## WHAT IS EXPECTED
Copy out the entries below exactly as they stand, but only from the line containing "(** Packets of" through the line containing "to_receiver pkt = Some h -> ConnectionID".

Start of RECORDS SHOWN

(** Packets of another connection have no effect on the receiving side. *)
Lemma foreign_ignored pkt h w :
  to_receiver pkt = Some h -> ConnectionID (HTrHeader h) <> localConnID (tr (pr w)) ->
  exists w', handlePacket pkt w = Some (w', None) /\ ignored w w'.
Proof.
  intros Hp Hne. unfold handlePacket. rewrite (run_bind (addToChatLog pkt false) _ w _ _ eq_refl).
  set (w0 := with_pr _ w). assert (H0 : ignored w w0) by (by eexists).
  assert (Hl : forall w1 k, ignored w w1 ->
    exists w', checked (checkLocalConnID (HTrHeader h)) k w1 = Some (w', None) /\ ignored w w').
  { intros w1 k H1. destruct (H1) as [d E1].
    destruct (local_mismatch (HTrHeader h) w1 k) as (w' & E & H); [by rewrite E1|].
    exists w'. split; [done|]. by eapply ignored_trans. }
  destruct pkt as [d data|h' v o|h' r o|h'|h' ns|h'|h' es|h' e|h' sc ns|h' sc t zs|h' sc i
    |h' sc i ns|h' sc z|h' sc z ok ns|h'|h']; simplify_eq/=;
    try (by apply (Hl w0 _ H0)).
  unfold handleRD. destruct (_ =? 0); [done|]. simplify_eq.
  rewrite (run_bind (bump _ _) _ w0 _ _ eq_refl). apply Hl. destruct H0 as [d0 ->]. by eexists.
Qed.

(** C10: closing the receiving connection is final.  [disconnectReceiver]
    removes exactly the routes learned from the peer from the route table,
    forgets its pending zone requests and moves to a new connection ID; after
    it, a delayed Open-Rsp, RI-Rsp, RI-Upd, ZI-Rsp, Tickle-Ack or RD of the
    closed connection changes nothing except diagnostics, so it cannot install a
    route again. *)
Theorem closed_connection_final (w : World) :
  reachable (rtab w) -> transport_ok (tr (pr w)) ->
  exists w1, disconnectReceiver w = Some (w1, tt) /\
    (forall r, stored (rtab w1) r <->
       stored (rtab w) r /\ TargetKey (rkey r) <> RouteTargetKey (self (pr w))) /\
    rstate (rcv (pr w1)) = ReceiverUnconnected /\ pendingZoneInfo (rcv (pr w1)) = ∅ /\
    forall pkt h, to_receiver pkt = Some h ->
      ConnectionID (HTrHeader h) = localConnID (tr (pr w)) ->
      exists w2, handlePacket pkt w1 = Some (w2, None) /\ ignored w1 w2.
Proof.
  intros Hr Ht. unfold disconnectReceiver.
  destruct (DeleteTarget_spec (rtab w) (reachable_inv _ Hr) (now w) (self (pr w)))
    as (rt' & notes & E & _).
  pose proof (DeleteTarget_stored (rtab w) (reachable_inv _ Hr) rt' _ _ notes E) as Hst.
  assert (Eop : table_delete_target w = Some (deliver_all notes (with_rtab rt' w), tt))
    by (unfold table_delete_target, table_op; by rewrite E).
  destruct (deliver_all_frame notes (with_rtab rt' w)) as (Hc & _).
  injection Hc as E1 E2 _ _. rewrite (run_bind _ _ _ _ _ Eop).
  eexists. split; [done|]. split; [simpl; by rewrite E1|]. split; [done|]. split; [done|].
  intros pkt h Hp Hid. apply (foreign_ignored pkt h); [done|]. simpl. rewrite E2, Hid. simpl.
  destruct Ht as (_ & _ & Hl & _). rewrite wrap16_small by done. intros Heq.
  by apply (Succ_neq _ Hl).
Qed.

End of RECORDS SHOWN
Start of RECORDS SHOWN

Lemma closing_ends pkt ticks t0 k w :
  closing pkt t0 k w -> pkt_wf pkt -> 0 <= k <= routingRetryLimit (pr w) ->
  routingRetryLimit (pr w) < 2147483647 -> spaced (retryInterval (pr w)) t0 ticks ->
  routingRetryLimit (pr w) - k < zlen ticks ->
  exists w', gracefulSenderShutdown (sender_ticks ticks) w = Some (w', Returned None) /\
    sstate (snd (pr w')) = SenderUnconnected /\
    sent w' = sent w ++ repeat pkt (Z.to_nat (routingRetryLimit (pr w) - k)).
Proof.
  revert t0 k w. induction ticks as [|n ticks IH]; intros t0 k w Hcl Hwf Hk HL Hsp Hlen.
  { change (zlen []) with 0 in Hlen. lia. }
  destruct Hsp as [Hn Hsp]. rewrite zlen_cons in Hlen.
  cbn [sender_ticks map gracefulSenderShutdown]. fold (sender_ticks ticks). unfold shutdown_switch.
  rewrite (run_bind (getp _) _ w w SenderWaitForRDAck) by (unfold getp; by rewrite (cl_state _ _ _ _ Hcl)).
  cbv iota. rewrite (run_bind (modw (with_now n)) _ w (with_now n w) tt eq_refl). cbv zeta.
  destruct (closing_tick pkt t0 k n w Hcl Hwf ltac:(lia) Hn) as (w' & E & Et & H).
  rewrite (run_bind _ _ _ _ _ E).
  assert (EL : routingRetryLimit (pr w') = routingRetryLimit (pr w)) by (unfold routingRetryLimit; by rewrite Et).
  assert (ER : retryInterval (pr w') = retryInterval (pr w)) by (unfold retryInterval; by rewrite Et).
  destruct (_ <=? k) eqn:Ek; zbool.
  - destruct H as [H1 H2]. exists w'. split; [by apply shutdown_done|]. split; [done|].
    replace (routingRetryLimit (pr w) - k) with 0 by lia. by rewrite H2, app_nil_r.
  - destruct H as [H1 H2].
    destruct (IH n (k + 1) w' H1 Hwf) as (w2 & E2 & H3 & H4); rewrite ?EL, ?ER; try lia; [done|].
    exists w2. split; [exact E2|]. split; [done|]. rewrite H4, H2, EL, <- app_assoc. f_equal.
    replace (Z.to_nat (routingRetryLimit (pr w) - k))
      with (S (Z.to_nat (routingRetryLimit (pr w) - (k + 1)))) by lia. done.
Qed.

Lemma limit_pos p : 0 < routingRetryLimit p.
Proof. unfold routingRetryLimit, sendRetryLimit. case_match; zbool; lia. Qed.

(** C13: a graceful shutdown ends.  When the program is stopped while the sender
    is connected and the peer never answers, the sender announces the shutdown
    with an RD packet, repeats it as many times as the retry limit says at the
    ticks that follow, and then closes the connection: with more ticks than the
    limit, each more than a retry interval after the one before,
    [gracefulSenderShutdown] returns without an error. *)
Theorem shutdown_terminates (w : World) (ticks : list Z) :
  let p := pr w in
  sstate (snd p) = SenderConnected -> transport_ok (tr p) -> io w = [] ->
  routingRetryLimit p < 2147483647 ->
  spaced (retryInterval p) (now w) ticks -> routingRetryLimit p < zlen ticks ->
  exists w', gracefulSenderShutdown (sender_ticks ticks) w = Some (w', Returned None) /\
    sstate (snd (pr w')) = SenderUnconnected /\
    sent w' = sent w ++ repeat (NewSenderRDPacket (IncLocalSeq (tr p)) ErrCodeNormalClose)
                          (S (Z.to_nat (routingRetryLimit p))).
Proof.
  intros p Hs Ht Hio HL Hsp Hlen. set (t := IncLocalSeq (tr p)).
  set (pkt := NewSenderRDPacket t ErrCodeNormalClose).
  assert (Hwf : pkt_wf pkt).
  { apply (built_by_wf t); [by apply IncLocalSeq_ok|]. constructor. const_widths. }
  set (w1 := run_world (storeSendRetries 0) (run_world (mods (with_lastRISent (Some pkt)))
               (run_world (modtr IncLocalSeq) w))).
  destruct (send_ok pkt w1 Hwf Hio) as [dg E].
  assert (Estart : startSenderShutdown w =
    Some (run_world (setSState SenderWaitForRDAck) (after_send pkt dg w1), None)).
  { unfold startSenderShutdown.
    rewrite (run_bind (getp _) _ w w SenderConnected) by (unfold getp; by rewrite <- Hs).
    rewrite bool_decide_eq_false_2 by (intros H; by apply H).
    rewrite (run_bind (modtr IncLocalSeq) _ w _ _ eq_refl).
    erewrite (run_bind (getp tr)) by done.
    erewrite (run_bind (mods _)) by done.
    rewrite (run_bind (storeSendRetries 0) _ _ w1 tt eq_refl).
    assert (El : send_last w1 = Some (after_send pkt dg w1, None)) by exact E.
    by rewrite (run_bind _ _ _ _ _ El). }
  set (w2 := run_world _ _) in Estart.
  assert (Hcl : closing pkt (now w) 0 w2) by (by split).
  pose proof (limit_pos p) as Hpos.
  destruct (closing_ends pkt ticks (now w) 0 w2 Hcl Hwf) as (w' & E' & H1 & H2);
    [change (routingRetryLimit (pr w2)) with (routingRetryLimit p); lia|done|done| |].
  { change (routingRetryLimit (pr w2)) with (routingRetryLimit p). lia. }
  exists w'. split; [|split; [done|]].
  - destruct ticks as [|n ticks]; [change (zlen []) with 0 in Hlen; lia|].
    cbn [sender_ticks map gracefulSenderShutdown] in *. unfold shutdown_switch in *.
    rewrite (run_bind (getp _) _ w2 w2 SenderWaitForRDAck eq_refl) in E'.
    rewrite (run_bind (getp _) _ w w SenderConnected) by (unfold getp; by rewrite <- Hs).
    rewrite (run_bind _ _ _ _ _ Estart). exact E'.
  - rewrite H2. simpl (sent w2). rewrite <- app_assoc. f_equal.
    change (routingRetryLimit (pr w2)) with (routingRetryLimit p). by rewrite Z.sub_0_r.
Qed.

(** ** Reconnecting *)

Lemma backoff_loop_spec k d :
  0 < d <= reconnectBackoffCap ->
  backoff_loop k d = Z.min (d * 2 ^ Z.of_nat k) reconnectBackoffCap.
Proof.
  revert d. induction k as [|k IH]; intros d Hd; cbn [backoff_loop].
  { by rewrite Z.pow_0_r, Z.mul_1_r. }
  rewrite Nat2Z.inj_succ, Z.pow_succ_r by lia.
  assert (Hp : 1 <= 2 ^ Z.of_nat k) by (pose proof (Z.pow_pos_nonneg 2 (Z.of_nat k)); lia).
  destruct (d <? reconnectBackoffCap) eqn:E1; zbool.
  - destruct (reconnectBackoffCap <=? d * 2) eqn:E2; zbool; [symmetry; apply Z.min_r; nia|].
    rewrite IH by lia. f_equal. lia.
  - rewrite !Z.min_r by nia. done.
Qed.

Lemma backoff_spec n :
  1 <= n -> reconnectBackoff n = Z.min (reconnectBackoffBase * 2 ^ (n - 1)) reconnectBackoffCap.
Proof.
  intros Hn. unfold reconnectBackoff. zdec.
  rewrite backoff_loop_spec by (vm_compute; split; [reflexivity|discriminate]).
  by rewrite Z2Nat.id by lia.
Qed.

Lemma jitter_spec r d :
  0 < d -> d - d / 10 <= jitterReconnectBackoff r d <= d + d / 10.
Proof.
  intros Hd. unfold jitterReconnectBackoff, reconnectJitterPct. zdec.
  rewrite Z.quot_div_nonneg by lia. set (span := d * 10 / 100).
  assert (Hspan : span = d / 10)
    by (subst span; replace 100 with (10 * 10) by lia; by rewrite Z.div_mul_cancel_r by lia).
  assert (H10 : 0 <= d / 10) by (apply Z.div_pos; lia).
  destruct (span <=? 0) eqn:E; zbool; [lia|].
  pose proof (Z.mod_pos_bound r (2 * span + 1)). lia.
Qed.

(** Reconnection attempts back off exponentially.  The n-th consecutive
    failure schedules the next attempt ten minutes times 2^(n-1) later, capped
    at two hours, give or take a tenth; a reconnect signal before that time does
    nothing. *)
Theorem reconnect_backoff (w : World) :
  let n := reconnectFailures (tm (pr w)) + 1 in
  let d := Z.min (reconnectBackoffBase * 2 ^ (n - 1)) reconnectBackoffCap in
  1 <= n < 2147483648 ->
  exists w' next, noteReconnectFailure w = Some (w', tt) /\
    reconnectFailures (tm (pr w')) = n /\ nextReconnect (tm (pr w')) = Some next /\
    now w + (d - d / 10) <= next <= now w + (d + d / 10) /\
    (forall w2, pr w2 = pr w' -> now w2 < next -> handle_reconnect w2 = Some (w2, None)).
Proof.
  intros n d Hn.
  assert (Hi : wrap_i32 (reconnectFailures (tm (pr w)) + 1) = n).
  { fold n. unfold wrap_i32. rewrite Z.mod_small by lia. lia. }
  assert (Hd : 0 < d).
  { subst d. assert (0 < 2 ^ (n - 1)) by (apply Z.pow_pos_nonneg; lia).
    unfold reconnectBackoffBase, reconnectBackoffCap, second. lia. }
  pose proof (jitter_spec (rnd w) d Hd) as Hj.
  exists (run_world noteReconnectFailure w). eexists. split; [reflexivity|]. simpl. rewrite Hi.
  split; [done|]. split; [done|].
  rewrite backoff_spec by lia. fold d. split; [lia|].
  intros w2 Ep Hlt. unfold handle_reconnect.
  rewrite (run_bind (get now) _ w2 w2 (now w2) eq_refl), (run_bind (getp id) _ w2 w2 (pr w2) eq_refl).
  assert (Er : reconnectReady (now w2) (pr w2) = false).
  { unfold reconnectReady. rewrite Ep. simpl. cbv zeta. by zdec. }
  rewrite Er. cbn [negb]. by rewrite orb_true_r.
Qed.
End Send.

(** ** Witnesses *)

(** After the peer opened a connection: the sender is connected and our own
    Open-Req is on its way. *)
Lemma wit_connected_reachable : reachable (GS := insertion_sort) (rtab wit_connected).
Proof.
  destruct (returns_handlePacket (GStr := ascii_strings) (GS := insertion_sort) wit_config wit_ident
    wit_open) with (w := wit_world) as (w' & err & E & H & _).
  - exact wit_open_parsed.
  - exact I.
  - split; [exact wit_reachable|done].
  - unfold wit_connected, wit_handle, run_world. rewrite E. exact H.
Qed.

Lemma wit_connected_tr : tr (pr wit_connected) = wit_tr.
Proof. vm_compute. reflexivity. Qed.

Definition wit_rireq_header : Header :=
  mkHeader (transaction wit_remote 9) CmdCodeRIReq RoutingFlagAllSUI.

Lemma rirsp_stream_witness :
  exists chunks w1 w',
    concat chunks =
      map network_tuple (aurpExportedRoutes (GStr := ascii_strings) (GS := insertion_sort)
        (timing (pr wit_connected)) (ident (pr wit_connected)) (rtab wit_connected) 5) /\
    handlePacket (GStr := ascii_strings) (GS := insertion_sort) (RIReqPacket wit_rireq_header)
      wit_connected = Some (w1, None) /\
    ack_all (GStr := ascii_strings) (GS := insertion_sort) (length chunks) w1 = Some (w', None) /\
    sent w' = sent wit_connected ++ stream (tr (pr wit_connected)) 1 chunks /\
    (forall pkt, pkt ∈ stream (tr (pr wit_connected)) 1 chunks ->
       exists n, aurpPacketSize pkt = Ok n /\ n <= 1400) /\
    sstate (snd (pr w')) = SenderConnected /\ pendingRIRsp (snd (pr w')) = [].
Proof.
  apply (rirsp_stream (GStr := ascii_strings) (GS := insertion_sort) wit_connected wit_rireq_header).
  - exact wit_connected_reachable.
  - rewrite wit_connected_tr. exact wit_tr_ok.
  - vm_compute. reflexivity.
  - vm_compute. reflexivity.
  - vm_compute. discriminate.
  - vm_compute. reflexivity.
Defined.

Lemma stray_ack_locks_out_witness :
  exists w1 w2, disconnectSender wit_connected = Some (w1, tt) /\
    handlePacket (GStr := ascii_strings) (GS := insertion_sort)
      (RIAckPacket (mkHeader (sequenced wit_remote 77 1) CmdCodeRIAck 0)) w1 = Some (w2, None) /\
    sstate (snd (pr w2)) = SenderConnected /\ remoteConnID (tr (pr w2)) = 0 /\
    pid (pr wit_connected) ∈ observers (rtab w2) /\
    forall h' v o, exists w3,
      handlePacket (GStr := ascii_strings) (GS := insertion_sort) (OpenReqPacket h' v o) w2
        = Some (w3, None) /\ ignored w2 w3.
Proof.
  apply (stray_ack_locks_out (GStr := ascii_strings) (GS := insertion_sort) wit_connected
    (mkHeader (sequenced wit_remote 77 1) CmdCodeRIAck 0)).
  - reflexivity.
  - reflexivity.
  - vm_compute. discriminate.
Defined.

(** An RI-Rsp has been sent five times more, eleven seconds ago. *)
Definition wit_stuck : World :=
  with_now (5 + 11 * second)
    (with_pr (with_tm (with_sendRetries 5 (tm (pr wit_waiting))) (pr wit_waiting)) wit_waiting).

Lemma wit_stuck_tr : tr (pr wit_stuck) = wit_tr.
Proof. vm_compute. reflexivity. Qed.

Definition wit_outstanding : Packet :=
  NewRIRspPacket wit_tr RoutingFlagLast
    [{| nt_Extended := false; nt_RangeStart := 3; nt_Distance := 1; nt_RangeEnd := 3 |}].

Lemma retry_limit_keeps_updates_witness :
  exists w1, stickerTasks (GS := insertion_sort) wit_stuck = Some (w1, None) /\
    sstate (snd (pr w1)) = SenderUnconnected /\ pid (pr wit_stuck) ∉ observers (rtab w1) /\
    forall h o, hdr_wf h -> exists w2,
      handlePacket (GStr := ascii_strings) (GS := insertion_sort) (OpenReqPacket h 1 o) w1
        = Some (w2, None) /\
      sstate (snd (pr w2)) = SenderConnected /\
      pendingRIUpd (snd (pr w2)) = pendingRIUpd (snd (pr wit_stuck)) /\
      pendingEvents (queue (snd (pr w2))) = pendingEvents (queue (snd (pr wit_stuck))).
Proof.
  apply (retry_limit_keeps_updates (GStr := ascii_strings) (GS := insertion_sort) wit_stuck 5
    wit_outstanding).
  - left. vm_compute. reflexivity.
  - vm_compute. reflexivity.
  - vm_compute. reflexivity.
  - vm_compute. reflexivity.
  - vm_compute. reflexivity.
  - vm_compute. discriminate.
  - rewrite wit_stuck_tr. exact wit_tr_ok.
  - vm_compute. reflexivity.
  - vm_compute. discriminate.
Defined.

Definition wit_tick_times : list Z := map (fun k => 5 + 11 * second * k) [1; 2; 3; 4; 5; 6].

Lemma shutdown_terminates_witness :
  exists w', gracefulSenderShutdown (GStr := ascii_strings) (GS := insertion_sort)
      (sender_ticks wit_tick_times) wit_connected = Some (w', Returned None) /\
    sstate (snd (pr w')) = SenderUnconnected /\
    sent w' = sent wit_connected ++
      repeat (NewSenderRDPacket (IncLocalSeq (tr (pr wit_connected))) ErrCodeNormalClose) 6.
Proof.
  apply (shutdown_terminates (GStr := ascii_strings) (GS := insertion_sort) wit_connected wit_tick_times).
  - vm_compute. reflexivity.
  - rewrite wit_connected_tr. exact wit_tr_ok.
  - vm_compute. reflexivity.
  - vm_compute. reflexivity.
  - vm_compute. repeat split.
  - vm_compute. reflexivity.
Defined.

End of RECORDS SHOWN

## FINISHED TASK
(** Packets of another connection have no effect on the receiving side. *)
Lemma foreign_ignored pkt h w :
  to_receiver pkt = Some h -> ConnectionID (HTrHeader h) <> localConnID (tr (pr w)) ->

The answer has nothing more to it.